Sadie felt a brief desire to smother her new comrade with a napkin, but decided it would be disloyal. She looked balefully at her robe instead. Horrid yellow.
The rest of the Hufflepuffs laughed and chattered about the upcoming feast. “I’m utterly starved!” declared Ada Abbott. “D’you think there’ll be seconds of blancmange this year?”
“I hope not!” said Dolores Rutherford. “I’m saving my figure.”
Dolores’ sister Dahlia piped up, “You’re still setting your cap for that Professor!”
“I am not ‘setting my cap’ for Professor Binns, or anyone else!” Dolores said, smoothing her hair. Sadie glanced at the High Table. She supposed Binns was handsome- he had that manly, rugged look- but she thought he was a bit of a milksop really. On the other hand, so was Dolores.
“When’s supper?” whined Dahlia.
As if on cue, steaming trays appeared in the air- and then whisked up to the ceiling, as the Hat’s voice cut through the Great Hall. “Beauregarde, Mary Susan!”
A tall girl entered the Hall and walked between the tables. She was followed by a tottering mass of band-boxes, stacked on the back of a giant green tortoise. The girl couldn’t be a first-year- she had too many of the wrong sorts of curves. One or two of the Gryffindor boys whistled, but she turned her nose in the air.
Mary Susan sat with the Hat on her head for an inordinate amount of time. Sadie’s stomach grumbled. At last the Hat cried, “Ravenclaw!”
“You can’t be serious,” said Mary Susan, in a piercing American accent. She set the Hat down very slowly.
“She’s showing off her curves to the High Table,” whispered Ada.
“I’d wager she was expelled from her American school,” said Dolores.
“Expelled for improper activities!” Ada elaborated. “With a professor!”
“You never can be certain . . .” said Dolores.
“You’re improper,” said Dahlia.
Sadie turned sideways, and watched the new student sauntering to her table and sitting down among the Ravenclaws. She was near the end of the table- “I always aim for the top,” Sadie heard, in that same shrill American accent.

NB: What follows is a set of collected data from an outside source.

Lemma mock_delete id :
  let '(s', r) := sync_delete_folder account_id s id in
  match r with
  | Ok _ => is_Some (bt_get id objects) /\ (forall y b, bt_get y objects = Some b -> mb_parent_id b <> Some id) /\
      wrote s s' a (bt_remove id objects)
  | Err e => wrote s s' a objects /\ sync_is_unauthorized e = false
  end.
Proof using Ha Hok Hleft.
  unfold sync_delete_folder, mailbox_destroy. fold (mailbox_destroy_request account_id id). rewrite (folder_set_one s a) by done.
  pose proof (mailbox_destroy_one (sv_new_mailboxes_default_unsubscribed s) a account_id id) as Hone.
  pose proof (mailbox_set_kept (sv_new_mailboxes_default_unsubscribed s) a (mailbox_destroy_request account_id id)) as Hkept.
  destruct (mailbox_set_account _ _ _ _ _ _) as [a' response].
  destruct (Hkept a' response Hok) as (Hok'&He&Hs); [..|done|]; clear Hkept.
  { split; constructor. }
  { destruct Hleft. split; cbn; [lia|done]. }
  cbn [rbind]. destruct Hone as [(Hb&Hleaf&Hobj&->)|[Hobj (refusal&->)]]; cbn [map_err].
  - split_and!; [done..|]. by exists a'.
  - split; [by exists a'|apply folder_refused].
Qed.
End write.
End server.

Mary Susan fit into Ravenclaw about as well as her tortoise, Sadie thought. However, if she really was fearless and improper and willing to defy the Hat . . . She might be an ally.
Sadie vowed, privately, to make this her last year in Hufflepuff.
“This is my last year in Hufflepuff,” Harry said. His last year . . . And then he was falling, falling, swirling back and sideways and up . . .
Somebody was shaking him. Harry opened his eyes. The Hat had been snatched away.
“We have to hide!” Ron hissed. “There isn’t much time!”
Hermione, Fred, and George were already gone. Somebody was crashing up the stairs. Harry heard shouting: “Not only are you a liar and a thief, you are the most utterly incompetent worm of a child I have ever had the misfortune . . .” Snape was coming back.
Harry grabbed Ron’s arm and rushed around the desk and behind an armchair. The cloak didn’t fit both of them, not really; but they could huddle together, Ron’s arms around Harry, and hope that Snape wouldn’t notice.
“You could all have been killed! You nearly were killed! If you knew that feverfew and dragon’s dung were an explosive combination, why didn’t you pause to calculate the blast radius? Several miles, Clarence. It was several miles. I should write the calculation on your back in blood!”
Harry held his breath, and felt Ron and the cloak wrapped around him, and waited.